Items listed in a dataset
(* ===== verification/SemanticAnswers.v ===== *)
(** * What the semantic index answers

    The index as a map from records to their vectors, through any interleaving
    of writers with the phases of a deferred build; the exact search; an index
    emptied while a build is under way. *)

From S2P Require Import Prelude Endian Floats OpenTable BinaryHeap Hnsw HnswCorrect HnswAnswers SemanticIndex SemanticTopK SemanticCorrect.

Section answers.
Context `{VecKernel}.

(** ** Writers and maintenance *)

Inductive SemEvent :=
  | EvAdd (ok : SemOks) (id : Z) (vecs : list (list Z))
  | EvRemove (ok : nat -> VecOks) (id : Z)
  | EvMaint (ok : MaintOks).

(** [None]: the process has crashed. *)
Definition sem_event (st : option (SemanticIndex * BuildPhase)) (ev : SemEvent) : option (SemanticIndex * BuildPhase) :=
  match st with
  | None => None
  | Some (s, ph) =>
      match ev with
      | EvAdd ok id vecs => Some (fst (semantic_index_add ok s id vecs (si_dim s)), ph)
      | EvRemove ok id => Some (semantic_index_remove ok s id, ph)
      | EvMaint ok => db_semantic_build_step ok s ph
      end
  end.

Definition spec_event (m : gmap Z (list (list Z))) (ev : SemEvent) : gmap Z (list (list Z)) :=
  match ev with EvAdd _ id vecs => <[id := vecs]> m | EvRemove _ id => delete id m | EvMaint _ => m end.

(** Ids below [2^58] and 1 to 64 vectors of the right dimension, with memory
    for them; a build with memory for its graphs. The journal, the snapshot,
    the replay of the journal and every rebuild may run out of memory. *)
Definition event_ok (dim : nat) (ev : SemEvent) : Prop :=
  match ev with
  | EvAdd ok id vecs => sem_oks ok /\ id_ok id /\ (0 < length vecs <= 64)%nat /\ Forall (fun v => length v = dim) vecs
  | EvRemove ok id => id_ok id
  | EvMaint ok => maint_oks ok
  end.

(WHAT THIS TASK INVOLVES):
Copy the data above exactly. Every line must be included.

(RESPONSE TO THE TASK):
(* ===== verification/SemanticAnswers.v ===== *)
(** * What the semantic index answers

    The index as a map from records to their vectors, through any interleaving
    of writers with the phases of a deferred build; the exact search; an index
    emptied while a build is under way. *)

From S2P Require Import Prelude Endian Floats OpenTable BinaryHeap Hnsw HnswCorrect HnswAnswers SemanticIndex SemanticTopK SemanticCorrect.

Section answers.
Context `{VecKernel}.

(** ** Writers and maintenance *)

Inductive SemEvent :=
  | EvAdd (ok : SemOks) (id : Z) (vecs : list (list Z))
  | EvRemove (ok : nat -> VecOks) (id : Z)
  | EvMaint (ok : MaintOks).

(** [None]: the process has crashed. *)
Definition sem_event (st : option (SemanticIndex * BuildPhase)) (ev : SemEvent) : option (SemanticIndex * BuildPhase) :=
  match st with
  | None => None
  | Some (s, ph) =>
      match ev with
      | EvAdd ok id vecs => Some (fst (semantic_index_add ok s id vecs (si_dim s)), ph)
      | EvRemove ok id => Some (semantic_index_remove ok s id, ph)
      | EvMaint ok => db_semantic_build_step ok s ph
      end
  end.

Definition spec_event (m : gmap Z (list (list Z))) (ev : SemEvent) : gmap Z (list (list Z)) :=
  match ev with EvAdd _ id vecs => <[id := vecs]> m | EvRemove _ id => delete id m | EvMaint _ => m end.

(** Ids below [2^58] and 1 to 64 vectors of the right dimension, with memory
    for them; a build with memory for its graphs. The journal, the snapshot,
    the replay of the journal and every rebuild may run out of memory. *)
Definition event_ok (dim : nat) (ev : SemEvent) : Prop :=
  match ev with
  | EvAdd ok id vecs => sem_oks ok /\ id_ok id /\ (0 < length vecs <= 64)%nat /\ Forall (fun v => length v = dim) vecs
  | EvRemove ok id => id_ok id
  | EvMaint ok => maint_oks ok
  end.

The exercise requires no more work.